Required work » Wherever a line in the records below contains "prbs", copy that line.

::: Input records :::

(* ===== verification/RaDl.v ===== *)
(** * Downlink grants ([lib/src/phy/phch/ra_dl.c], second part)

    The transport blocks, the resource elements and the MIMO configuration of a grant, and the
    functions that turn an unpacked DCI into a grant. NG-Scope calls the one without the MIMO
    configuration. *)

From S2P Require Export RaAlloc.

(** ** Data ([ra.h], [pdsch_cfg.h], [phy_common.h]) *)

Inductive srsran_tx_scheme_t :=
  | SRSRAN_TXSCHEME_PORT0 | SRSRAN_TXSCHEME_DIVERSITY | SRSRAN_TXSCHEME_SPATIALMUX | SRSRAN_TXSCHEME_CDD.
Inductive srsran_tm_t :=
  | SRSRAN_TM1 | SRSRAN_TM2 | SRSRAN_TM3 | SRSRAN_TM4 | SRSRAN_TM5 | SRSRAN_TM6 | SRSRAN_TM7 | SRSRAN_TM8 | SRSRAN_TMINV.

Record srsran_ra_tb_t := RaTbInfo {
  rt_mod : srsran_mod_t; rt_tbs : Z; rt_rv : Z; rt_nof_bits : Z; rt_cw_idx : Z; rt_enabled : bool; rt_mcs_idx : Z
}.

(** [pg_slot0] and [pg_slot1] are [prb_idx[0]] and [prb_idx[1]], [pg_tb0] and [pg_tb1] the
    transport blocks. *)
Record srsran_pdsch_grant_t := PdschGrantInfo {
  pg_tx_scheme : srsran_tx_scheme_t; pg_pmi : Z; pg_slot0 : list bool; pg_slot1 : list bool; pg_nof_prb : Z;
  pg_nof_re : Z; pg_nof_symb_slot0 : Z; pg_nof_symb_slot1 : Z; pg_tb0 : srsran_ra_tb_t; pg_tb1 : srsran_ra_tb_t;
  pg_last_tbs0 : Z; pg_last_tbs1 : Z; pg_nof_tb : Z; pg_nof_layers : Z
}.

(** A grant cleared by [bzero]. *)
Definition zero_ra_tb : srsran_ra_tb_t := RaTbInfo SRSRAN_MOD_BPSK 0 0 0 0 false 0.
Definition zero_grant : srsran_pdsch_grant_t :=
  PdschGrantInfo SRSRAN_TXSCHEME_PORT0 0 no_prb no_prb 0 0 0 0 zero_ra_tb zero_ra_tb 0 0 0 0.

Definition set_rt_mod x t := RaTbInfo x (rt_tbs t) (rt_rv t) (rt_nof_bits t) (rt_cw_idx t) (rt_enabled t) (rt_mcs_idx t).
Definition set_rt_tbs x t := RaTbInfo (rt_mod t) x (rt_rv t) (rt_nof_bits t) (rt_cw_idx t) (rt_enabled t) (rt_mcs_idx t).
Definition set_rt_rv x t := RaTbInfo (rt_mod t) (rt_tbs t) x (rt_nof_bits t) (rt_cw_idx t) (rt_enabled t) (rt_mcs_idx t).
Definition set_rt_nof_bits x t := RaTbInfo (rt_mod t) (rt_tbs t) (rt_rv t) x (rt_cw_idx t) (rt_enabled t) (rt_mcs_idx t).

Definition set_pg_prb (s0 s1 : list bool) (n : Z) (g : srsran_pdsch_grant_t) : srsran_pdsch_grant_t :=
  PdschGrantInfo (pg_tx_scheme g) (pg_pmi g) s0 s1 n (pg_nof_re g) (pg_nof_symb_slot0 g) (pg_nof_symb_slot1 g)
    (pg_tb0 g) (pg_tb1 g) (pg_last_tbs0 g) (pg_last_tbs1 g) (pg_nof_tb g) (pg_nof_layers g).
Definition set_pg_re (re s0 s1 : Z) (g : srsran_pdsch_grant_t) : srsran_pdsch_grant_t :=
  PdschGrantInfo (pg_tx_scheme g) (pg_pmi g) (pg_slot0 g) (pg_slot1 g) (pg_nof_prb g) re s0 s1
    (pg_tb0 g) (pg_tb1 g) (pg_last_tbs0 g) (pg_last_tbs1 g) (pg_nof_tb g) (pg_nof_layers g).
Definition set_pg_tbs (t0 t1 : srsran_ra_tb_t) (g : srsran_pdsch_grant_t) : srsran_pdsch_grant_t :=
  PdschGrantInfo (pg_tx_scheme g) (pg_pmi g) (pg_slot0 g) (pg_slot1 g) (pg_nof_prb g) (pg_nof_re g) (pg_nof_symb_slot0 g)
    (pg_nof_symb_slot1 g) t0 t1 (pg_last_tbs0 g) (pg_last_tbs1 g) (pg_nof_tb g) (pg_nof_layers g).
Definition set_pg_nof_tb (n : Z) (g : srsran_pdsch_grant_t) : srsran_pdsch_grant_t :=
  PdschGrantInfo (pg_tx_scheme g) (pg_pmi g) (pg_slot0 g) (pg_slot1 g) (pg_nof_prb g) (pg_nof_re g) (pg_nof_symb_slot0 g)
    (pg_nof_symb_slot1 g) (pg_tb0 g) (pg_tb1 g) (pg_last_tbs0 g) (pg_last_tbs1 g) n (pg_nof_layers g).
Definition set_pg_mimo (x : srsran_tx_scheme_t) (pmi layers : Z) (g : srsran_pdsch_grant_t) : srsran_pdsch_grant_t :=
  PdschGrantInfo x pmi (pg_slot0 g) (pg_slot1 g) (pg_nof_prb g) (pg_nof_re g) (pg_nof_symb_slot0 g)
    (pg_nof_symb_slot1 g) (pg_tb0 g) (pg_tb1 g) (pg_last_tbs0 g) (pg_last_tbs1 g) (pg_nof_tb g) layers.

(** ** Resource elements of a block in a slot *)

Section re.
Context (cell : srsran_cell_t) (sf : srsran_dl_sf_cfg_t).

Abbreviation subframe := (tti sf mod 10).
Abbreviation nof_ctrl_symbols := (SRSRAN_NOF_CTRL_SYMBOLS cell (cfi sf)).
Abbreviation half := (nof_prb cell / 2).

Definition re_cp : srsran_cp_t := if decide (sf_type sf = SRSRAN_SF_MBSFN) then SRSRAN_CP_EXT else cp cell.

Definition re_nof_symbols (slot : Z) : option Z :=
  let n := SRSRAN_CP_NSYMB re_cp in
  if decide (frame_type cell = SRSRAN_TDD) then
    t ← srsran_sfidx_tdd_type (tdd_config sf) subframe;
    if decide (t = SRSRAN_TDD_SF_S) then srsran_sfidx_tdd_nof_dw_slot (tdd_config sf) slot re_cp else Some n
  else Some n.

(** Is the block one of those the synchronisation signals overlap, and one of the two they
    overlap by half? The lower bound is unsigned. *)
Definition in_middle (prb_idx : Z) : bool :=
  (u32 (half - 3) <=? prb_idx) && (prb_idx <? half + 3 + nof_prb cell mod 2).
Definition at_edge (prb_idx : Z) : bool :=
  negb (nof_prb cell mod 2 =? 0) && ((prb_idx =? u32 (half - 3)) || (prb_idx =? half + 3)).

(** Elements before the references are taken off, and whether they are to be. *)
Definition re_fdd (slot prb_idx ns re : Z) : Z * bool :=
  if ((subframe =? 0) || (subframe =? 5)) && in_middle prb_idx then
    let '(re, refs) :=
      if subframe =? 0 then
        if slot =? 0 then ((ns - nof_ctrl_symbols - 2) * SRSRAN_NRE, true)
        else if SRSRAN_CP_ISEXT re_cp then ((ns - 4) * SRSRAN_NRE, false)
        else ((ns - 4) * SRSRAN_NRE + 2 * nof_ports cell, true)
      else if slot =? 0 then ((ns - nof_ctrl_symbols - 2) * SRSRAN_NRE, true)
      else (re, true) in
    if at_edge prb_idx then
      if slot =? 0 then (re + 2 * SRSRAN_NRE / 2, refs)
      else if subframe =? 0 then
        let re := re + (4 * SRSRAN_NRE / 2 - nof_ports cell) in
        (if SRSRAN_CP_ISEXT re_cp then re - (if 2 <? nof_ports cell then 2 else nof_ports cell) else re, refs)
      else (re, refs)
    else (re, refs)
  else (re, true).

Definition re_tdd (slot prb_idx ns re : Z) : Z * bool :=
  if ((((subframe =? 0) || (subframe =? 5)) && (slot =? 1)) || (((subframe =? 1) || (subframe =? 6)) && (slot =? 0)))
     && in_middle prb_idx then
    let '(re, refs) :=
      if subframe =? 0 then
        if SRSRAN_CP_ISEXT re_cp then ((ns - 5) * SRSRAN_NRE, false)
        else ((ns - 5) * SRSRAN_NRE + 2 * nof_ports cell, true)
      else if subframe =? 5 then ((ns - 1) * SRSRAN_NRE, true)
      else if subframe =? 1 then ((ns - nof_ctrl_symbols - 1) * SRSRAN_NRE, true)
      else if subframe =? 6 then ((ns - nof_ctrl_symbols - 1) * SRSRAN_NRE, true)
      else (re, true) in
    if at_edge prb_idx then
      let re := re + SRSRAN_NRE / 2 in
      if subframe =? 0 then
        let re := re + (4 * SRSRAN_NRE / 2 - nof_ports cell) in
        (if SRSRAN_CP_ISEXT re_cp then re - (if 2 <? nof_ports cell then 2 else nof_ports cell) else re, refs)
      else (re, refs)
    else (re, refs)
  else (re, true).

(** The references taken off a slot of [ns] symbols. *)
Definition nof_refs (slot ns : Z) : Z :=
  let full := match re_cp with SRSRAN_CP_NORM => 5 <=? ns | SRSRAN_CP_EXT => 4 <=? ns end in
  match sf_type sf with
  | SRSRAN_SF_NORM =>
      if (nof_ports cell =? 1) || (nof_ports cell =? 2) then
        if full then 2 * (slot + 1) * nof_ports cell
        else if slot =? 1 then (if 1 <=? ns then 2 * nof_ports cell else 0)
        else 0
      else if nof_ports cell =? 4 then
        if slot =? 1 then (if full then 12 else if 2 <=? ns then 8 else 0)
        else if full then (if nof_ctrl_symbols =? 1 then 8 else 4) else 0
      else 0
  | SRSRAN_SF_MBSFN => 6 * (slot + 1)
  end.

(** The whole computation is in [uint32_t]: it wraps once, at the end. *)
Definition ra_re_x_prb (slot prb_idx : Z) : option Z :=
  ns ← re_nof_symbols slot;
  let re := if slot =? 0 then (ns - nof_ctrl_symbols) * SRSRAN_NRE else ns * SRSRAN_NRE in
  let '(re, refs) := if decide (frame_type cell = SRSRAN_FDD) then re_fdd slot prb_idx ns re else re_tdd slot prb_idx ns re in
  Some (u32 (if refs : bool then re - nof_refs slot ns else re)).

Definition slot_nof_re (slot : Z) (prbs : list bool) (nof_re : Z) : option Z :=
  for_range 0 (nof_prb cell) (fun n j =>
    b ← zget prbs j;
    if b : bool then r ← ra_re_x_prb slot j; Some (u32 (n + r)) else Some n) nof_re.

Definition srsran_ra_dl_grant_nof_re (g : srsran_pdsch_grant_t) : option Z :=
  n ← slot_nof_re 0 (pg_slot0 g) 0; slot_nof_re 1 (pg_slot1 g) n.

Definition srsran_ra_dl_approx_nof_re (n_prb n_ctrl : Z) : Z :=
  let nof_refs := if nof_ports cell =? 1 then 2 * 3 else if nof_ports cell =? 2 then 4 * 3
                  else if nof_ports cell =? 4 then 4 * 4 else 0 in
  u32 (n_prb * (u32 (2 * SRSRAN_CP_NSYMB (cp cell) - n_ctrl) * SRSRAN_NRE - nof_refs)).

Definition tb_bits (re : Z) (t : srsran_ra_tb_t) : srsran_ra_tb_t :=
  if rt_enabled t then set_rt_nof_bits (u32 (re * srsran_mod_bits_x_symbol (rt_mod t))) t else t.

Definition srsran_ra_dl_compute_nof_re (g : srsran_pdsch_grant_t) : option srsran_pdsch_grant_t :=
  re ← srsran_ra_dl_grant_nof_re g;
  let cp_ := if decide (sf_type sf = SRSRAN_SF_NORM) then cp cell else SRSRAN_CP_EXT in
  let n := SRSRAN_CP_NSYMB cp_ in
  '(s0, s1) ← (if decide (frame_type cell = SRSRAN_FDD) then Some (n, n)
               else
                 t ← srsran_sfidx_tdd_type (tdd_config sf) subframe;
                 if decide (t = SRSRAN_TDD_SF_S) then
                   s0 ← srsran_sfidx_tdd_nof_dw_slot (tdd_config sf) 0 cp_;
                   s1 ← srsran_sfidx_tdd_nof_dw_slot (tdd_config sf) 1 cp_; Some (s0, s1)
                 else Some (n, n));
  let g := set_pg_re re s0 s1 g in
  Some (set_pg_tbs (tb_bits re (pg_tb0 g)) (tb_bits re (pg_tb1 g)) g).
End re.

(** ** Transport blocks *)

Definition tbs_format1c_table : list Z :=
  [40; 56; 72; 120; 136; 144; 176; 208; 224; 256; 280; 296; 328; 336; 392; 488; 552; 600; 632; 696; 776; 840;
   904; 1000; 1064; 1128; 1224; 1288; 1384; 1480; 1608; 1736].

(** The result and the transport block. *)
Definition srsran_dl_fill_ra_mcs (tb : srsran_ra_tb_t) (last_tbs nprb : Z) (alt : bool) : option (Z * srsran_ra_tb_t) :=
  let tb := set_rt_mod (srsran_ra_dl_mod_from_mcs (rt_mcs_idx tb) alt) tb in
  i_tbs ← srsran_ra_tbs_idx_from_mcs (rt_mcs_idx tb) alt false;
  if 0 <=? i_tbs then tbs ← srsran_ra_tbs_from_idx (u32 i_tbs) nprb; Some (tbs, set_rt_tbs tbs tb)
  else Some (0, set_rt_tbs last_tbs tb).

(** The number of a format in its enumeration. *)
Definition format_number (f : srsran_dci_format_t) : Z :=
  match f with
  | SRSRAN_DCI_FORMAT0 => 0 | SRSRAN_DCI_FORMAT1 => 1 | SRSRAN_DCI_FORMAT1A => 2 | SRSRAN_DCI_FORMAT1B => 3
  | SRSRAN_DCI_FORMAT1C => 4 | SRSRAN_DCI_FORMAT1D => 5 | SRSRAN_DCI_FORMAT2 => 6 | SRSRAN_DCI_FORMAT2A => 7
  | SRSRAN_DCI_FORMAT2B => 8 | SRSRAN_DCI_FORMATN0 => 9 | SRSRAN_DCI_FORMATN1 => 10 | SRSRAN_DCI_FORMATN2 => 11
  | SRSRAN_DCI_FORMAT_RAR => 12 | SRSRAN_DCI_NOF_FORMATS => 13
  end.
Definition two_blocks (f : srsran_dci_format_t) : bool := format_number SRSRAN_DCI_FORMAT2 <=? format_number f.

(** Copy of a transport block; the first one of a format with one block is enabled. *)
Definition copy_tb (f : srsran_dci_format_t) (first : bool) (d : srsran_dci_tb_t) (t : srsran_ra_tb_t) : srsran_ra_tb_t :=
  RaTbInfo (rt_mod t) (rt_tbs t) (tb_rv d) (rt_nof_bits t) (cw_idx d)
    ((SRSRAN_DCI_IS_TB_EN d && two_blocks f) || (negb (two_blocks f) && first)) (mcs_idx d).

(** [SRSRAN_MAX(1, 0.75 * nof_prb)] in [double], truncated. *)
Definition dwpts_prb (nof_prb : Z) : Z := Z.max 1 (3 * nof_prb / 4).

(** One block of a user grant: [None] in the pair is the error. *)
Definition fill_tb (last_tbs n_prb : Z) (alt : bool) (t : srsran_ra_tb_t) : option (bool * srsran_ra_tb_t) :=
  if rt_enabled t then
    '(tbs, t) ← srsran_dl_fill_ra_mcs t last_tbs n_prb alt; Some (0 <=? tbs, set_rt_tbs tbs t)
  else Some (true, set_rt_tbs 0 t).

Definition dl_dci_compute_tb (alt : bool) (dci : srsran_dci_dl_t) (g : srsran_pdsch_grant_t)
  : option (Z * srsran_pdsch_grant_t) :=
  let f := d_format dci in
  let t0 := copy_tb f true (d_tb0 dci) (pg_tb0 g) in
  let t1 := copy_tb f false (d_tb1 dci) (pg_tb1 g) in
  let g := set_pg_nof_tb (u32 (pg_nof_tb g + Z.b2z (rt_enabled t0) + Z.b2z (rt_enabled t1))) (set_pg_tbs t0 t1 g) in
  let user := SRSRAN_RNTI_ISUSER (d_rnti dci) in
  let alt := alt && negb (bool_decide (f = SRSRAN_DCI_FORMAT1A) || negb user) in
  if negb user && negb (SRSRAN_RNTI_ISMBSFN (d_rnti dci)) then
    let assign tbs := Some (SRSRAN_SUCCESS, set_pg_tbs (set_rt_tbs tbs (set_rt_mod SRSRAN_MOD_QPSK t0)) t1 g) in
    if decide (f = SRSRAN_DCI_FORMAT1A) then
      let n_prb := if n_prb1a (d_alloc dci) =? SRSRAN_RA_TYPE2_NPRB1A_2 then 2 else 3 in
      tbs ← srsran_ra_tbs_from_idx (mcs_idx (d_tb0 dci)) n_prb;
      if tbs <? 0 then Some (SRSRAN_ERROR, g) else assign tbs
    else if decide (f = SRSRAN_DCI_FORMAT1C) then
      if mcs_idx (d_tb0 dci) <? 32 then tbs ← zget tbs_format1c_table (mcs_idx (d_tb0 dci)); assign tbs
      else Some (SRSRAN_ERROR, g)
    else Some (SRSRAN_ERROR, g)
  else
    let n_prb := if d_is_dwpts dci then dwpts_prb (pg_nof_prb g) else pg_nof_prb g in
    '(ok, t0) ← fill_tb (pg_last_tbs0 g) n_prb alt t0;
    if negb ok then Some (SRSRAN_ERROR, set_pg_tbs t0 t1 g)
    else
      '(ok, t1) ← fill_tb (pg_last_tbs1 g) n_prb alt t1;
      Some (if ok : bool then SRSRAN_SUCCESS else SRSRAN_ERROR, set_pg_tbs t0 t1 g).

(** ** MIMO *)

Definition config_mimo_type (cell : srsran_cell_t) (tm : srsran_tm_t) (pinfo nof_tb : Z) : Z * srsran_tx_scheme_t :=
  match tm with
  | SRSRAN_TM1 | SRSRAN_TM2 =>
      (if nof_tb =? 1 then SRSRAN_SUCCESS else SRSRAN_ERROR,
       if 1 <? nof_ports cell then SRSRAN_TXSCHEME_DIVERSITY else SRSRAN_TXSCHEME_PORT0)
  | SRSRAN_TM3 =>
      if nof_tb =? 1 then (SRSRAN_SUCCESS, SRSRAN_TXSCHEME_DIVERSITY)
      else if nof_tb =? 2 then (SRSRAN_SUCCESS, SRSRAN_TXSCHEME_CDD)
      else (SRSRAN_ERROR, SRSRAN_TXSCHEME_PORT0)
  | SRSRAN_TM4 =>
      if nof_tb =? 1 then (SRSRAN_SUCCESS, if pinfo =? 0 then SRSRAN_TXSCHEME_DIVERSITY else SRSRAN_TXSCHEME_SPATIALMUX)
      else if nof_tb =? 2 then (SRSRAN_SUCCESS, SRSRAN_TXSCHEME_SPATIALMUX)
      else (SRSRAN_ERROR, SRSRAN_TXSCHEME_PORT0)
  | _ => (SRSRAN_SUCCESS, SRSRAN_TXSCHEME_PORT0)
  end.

:::

Task solution »
Definition slot_nof_re (slot : Z) (prbs : list bool) (nof_re : Z) : option Z :=
    b ← zget prbs j;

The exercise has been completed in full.